Это СССР. Но вот что творилось в демократической Германии, в той Германии, в которой, как мы видели на основе данных германской официальной статистики в главах нашего труда, посвященных догитлеровской Германии, тоже правили иудеи. Слово журналу неустрашимого Юлиуса Штрайхера:

«Евреи ставят специфические фильмы. Они пишут театральные пьесы с определенным душком. Они творят музыкальные произведения с определенным пошибом, делая упор на разного рода возбуждающие «джазовые» мелодии, и придают формы «джаза» даже таким творениям, как немецкий гимн, как рождественская кантата «ШИЛЛЕ НАХТ ХЕЙНГЕ НАХТ» (а также русский гимн. – К.Р.).

Особенно с начала ноябрьской революции 1918 года Германия была наводнена противоестественной и грязной литературой до порнографии включительно, которая систематически отравляла молодежь. А одновременно ее столь же усердно развращали грязные направления еврейской драматургии: Вейль Толлер, Цукмейер, Унру, Вольф и, особенно, Кренег. Этот последний дошел до того, что в своей имевшей бешеный успех по всей Германии драме «Джонни играет» прибег к такому эффекту, что негр на открытой сцене насилует белую женщину, а в апофеозе демонстрирует, как черная раса покоряет белую.

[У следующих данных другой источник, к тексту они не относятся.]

(* ===== verification/KeyMaterial.v ===== *)
(** * Key material

    Package [schema/resources/key] (key_data.go, key_data_dek.go,
    key_version_info.go), the AES-GCM helpers of [encrypt/service.go] and the
    policy of [schema/config/data_encryption_keys.go]: how a data encryption
    key (DEK) is generated, wrapped by a provider's key and unwrapped again.

    AES-GCM and base64 are parameters ([Cipher]); a provider is a record of
    the calls its interfaces have, at an instant, since keys held elsewhere are
    rotated there. *)

From S2P Require Import Prelude GoStrings Actors.
Open Scope string_scope.
Open Scope list_scope.

(** ** Encryption of bytes *)

Class Cipher := {
  gcm_seal : string → string → string → string;
  gcm_open : string → string → string → option string;
  b64_encode : string → string;
  b64_decode : string → option string
}.

Class CipherLaws (C : Cipher) : Prop := {
  gcm_open_seal key nonce data : gcm_open key nonce (gcm_seal key nonce data) = Some data;
  b64_decode_encode s : b64_decode (b64_encode s) = Some s;
  b64_encode_inj s : b64_encode s = "" → s = ""
}.

(** [aes.NewCipher] accepts keys of 16, 24 and 32 bytes. *)
Definition aes_key (key : string) : bool :=
  bool_decide (String.length key = 16 ∨ String.length key = 24 ∨ String.length key = 32)%nat.

Definition nonceSize : nat := 12.

Section cipher.
Context `{C : Cipher}.

(** [gcm.Seal(nonce, nonce, data, nil)] appends to the nonce. *)
Definition encryptWithKey (key nonce data : string) : option string :=
  if aes_key key then Some (nonce +:+ gcm_seal key nonce data) else None.

Definition decryptWithKey (key data : string) : option string :=
  if aes_key key then
    if (String.length data <? nonceSize)%nat then None
    else gcm_open key (str_take nonceSize data) (str_drop nonceSize data)
  else None.

Definition decryptFieldWithBytes (keyBytes : string) (ef : EncryptedField) : option string :=
  match b64_decode (ef_Data ef) with
  | None => None
  | Some decodedData => decryptWithKey keyBytes decodedData
  end.

(** ** Providers *)

Record KeyVersionProtectedData := mkProtected {
  pd_Type : string;
  pd_WrappedData : string;
  pd_Metadata : gmap string string
}.

Definition Protected_IsZero (p : KeyVersionProtectedData) : bool :=
  bool_decide (pd_Type p = "") && bool_decide (pd_WrappedData p = "") && bool_decide (size (pd_Metadata p) = 0%nat).

Record KeyVersionInfo := mkKeyVersion {
  kv_Provider : string;
  kv_ProviderID : string;
  kv_ProviderVersion : string;
  kv_Data : string;
  kv_IsCurrent : bool
}.

Record DataEncryptionKeyInfo := mkDekInfo {
  di_ID : string;
  di_EncryptionKeyID : string;
  di_Provider : string;
  di_ProviderID : string;
  di_ProviderVersion : string;
  di_ProtectedData : option KeyVersionProtectedData;
  di_IsCurrent : bool
}.

Record KeyWrappingKeyInfo := mkWrappingKey {
  wk_Provider : string;
  wk_ProviderID : string;
  wk_ProviderVersion : string;
  wk_Metadata : gmap string string
}.

Record GeneratedDataEncryptionKey := mkGenerated {
  gd_Provider : string;
  gd_ProviderID : string;
  gd_ProviderVersion : string;
  gd_ProviderMetadata : gmap string string;
  gd_ProtectedData : KeyVersionProtectedData;
  gd_Data : string
}.

(** [KeyDataWrapsDataEncryptionKeys]: a provider that wraps by itself. *)
Record Wrapper := mkWrapper {
  wr_CurrentWrappingKey : nat → option KeyWrappingKeyInfo;
  wr_Wrap : nat → string → option GeneratedDataEncryptionKey;
  wr_Unwrap : nat → DataEncryptionKeyInfo → option string
}.

(** [KeyDataType] with the interfaces a provider may implement beside it; the
    first argument is the instant of the call. *)
Record Provider := mkProvider {
  pr_GetCurrentVersion : nat → option KeyVersionInfo;
  pr_GetVersion : nat → string → option KeyVersionInfo;
  pr_Wrapper : option Wrapper;
  pr_Generate : option (nat → option GeneratedDataEncryptionKey)
}.

(** [KeyData] with its [InnerVal]. *)
Definition KeyData : Type := option Provider.

Definition KeyVersionProtectedDataTypeAuthProxyAESGCM : string := "authproxy_aes_gcm".

Definition wrapDataEncryptionKeyWithAESGCM (nonce wrappingKey : string) (info : KeyVersionInfo) (dek : string) : option KeyVersionProtectedData :=
  match encryptWithKey wrappingKey nonce dek with
  | None => None
  | Some encrypted =>
      Some (mkProtected KeyVersionProtectedDataTypeAuthProxyAESGCM (b64_encode encrypted)
        (<["wrapping_provider" := kv_Provider info]> (<["wrapping_provider_id" := kv_ProviderID info]>
         (<["wrapping_provider_version" := kv_ProviderVersion info]> ∅))))
  end.

Definition unwrapDataEncryptionKeyWithAESGCM (wrappingKey : string) (protected : KeyVersionProtectedData) : option string :=
  match b64_decode (pd_WrappedData protected) with
  | None => None
  | Some decoded => decryptWithKey wrappingKey decoded
  end.

Definition CurrentWrappingKey (t : nat) (kd : KeyData) : option KeyWrappingKeyInfo :=
  match kd with
  | None => None
  | Some pr =>
      match pr_Wrapper pr with
      | Some w => wr_CurrentWrappingKey w t
      | None =>
          match pr_GetCurrentVersion pr t with
          | None => None
          | Some current =>
              if decide (kv_Data current = "") then None
              else Some (mkWrappingKey (kv_Provider current) (kv_ProviderID current) (kv_ProviderVersion current) ∅)
          end
      end
  end.

Definition WrapDataEncryptionKey (t : nat) (nonce : string) (kd : KeyData) (dek : string) : option GeneratedDataEncryptionKey :=
  match kd with
  | None => None
  | Some pr =>
      if decide (dek = "") then None
      else match pr_Wrapper pr with
      | Some w => wr_Wrap w t dek
      | None =>
          match pr_GetCurrentVersion pr t with
          | None => None
          | Some current =>
              if decide (kv_Data current = "") then None
              else match wrapDataEncryptionKeyWithAESGCM nonce (kv_Data current) current dek with
              | None => None
              | Some protected =>
                  Some (mkGenerated (kv_Provider current) (kv_ProviderID current) (kv_ProviderVersion current) ∅ protected dek)
              end
          end
      end
  end.

Definition DataEncryptionKeySize : nat := 32.

(** [random] are the bytes read from the random source. *)
Definition GenerateDataEncryptionKey (t : nat) (nonce random : string) (kd : KeyData) : option GeneratedDataEncryptionKey :=
  match kd with
  | None => None
  | Some pr =>
      match pr_Generate pr with
      | Some generate => generate t
      | None => WrapDataEncryptionKey t nonce kd random
      end
  end.

Definition UnwrapDataEncryptionKey (t : nat) (kd : KeyData) (dek : DataEncryptionKeyInfo) : option string :=
  match kd with
  | None => None
  | Some pr =>
      match pr_Wrapper pr with
      | Some w => wr_Unwrap w t dek
      | None =>
          match di_ProtectedData dek with
          | None => None
          | Some protected =>
              if Protected_IsZero protected then None
              else if decide (pd_Type protected ≠ KeyVersionProtectedDataTypeAuthProxyAESGCM) then None
              else match pr_GetVersion pr t (di_ProviderVersion dek) with
              | None => None
              | Some version =>
                  if decide (kv_Provider version ≠ di_Provider dek) then None
                  else if decide (di_ProviderID dek ≠ "" ∧ kv_ProviderID version ≠ di_ProviderID dek) then None
                  else if decide (kv_Data version = "") then None
                  else unwrapDataEncryptionKeyWithAESGCM (kv_Data version) protected
              end
          end
      end
  end.

(** ** What the encryption service relies on *)

(** The row of a generated or wrapped key, as it is stored. *)
Definition info_of (id keyId : string) (current : bool) (g : GeneratedDataEncryptionKey) : DataEncryptionKeyInfo :=
  mkDekInfo id keyId (gd_Provider g) (gd_ProviderID g) (gd_ProviderVersion g) (Some (gd_ProtectedData g)) current.

(** Whatever was wrapped or generated can be unwrapped ever after. *)
Record key_data_ok (kd : KeyData) : Prop := {
  kd_wrap_unwrap t t' nonce id keyId current dek g :
    (t ≤ t')%nat → String.length nonce = nonceSize → WrapDataEncryptionKey t nonce kd dek = Some g →
    UnwrapDataEncryptionKey t' kd (info_of id keyId current g) = Some dek;
  kd_generate_unwrap t nonce random g :
    String.length nonce = nonceSize → GenerateDataEncryptionKey t nonce random kd = Some g →
    ∀ t' id keyId current, (t ≤ t')%nat → UnwrapDataEncryptionKey t' kd (info_of id keyId current g) = Some (gd_Data g)
}.

Context `{!CipherLaws C}.

Lemma str_take_app_length (a b : string) n : String.length a = n → str_take n (a +:+ b) = a.
Proof. intros <-. apply str_take_app. Qed.

Lemma decrypt_encrypt key nonce data c : String.length nonce = nonceSize → encryptWithKey key nonce data = Some c → decryptWithKey key c = Some data.
Proof.
  unfold encryptWithKey, decryptWithKey. intros Hn. destruct (aes_key key); [|done]. intros [= <-].
  rewrite str_length_app, Hn. rewrite (proj2 (Nat.ltb_ge _ _)) by lia.
  rewrite str_take_app_length by done. rewrite <- Hn, str_drop_app. apply gcm_open_seal.
Qed.

(** A provider whose secret is read from elsewhere serves the interface, if it
    still returns a version it once had. *)
Definition retains_versions (pr : Provider) : Prop :=
  ∀ t t' v, (t ≤ t')%nat → pr_GetCurrentVersion pr t = Some v → pr_GetVersion pr t' (kv_ProviderVersion v) = Some v.

Lemma secret_provider_ok pr :
  pr_Wrapper pr = None → pr_Generate pr = None → retains_versions pr → key_data_ok (Some pr).
Proof.
  intros Hw Hg Hret.
  assert (∀ t t' nonce id keyId current dek g, (t ≤ t')%nat → String.length nonce = nonceSize →
    WrapDataEncryptionKey t nonce (Some pr) dek = Some g → UnwrapDataEncryptionKey t' (Some pr) (info_of id keyId current g) = Some dek ∧ gd_Data g = dek) as Hround.
  { intros t t' nonce id keyId current dek g Ht Hn. unfold WrapDataEncryptionKey, UnwrapDataEncryptionKey. rewrite Hw.
    case_decide; [done|]. destruct (pr_GetCurrentVersion pr t) as [v|] eqn:Hv; [|done]. case_decide as Hd; [done|].
    unfold wrapDataEncryptionKeyWithAESGCM. destruct (encryptWithKey (kv_Data v) nonce dek) as [c|] eqn:He; [|done]. intros [= <-]. cbn.
    rewrite (Hret t t' v Ht Hv). rewrite !decide_False by naive_solver. split; [|done].
    unfold unwrapDataEncryptionKeyWithAESGCM. cbn. rewrite b64_decode_encode. by eapply decrypt_encrypt. }
  split.
  - intros. by eapply Hround.
  - intros t nonce random g Hn. cbn. rewrite Hg. intros Hgen t' id keyId current Ht.
    destruct (Hround t t' nonce id keyId current random g Ht Hn Hgen) as [Hu ->]. done.
Qed.
End cipher.

Arguments KeyData : clear implicits.

(** ** Rotation policy *)

Definition defaultDataEncryptionKeyRotationInterval : Z := 90 * 24 * 3600 * 1000000000.

Record DataEncryptionKeys := mkPolicy {
  dp_RotationInterval : option Z;
  dp_EnsureCurrent : option bool
}.

Definition GetRotationInterval (d : option DataEncryptionKeys) : Z :=
  match d with
  | Some p => match dp_RotationInterval p with Some i => i | None => defaultDataEncryptionKeyRotationInterval end
  | None => defaultDataEncryptionKeyRotationInterval
  end.

Definition ShouldEnsureCurrent (d : option DataEncryptionKeys) : bool :=
  match d with
  | Some p => match dp_EnsureCurrent p with Some b => b | None => true end
  | None => true
  end.

Definition ShouldRotate (d : option DataEncryptionKeys) (now currentCreatedAt : Z) : bool :=
  let interval := GetRotationInterval d in
  if (interval =? 0)%Z then false else negb (now <? currentCreatedAt + interval)%Z.

Definition Policy_Validate (d : option DataEncryptionKeys) : bool :=
  match d with
  | Some p => match dp_RotationInterval p with Some i => negb (i <? 0)%Z | None => true end
  | None => true
  end.

(** [EncryptedField.IsZero]. *)
Definition EncryptedField_IsZero (ef : EncryptedField) : bool := bool_decide (ef_ID ef = "") && bool_decide (ef_Data ef = "").

(** ** The inline form of a field *)

Definition colon : ascii := ":"%char.

Definition IsEncryptedWithKey (ef : EncryptedField) (keyID : string) : bool := bool_decide (ef_ID ef = keyID).

Definition ToInlineString (ef : EncryptedField) : string := ef_ID ef +:+ String colon (ef_Data ef).

Definition ParseInlineString (s : string) : option EncryptedField :=
  if HasPrefix s "dek_" then
    match Index s colon with
    | None => None
    | Some colonIdx => Some (mkEncryptedField (str_take colonIdx s) (str_drop (colonIdx + 1) s))
    end
  else None.

(** The form is read back, for ids with their prefix and without a colon, and
    nothing else is accepted. *)
Lemma inline_roundtrip s ef :
  ParseInlineString s = Some ef ↔ s = ToInlineString ef ∧ HasPrefix s "dek_" = true ∧ no_char colon (ef_ID ef) = true.
Proof.
  unfold ParseInlineString, ToInlineString. split.
  - destruct (HasPrefix s "dek_") eqn:Hp; [|done]. destruct (Index s colon) as [i|] eqn:Hi; [|done]. intros [= <-]. cbn.
    apply Index_Some in Hi as (a & b & -> & -> & Ha). by rewrite str_take_app, str_drop_after.
  - intros (-> & -> & Hn). rewrite Index_app by done. rewrite str_take_app, str_drop_after. by destruct ef.
Qed.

Еврейские режиссеры выпускали на свет Божий вредоносные фильмы, восхвалявшие свободную любовь, аборты, совращение малолетних, уголовные преступления и т.д.

У едва только созревших молодых евреев считается похвальным изнасиловать или испортить возможно больше арийских девушек, в то самое время как, наоборот, еврейские девушки берутся под опеку.

Еврейские купцы и промышленники систематически растлевают своих секретарш и работниц, обесчещивают своих нееврейских продавщиц, иудейские врачи насилуют своих нееврейских пациенток и так далее в том же роде.

Все это подтверждают сотни и тысячи скандальных процессов, которыми обогатилась в частности и Германия.

Директор Высшего Коммерческого Училища в Магдебурге еврей Альберт Гирланд, лишивший невинности или развративший сотни своих нееврейских учениц, был на десять лет водворен в тюрьму.

Евреям удалось провозгласить «наукой» так называемые «половые исследования» иудея Магнуса Гиршфельда, «открытия» которого выразились только в том, что он оправдывал в половой области все, вплоть до противоестественного, что он выступал в пользу абортов, что он отстаивал безнаказанность сношений между человеком и животным».

Еврей Магнус Гиршфельд, на которого ссылается «Штюрмер», однако, не одинок в подобных обоснованиях. Не кто иной, как сам французский премьер Лейба Блюм, виновен в еще большей порнографии. Будучи главой французского правительства, Блюм неожиданно восстал против девственности и в книге «Супружество» выдвинул требование, чтобы девушка с пятнадцатилетнего возраста начинала половую жизнь, якобы для того, чтоб путем опыта выработать взгляды на семейную жизнь. Лучшими учителями «науки любви» Блюм рекомендует пожилых мужчин и утверждает, что мужья будут меньше ревновать своих жен, если будут знать, что до замужества их жены имели любовников на основании закона и новых добрых нравов, которыми он хочет заменить нашу историческую мораль.

Блюм санкционирует далее кровосмешение, рекомендуя, в случае отсутствия хорошего постороннего партнера для прохождения практического курса любви, обратить внимание на... родного брата или на... отца! Книга Блюма запрещена во всех странах, кроме Франции. Она, несомненно, во многом способствовала углублению развращения французского общества и разложению французской нации.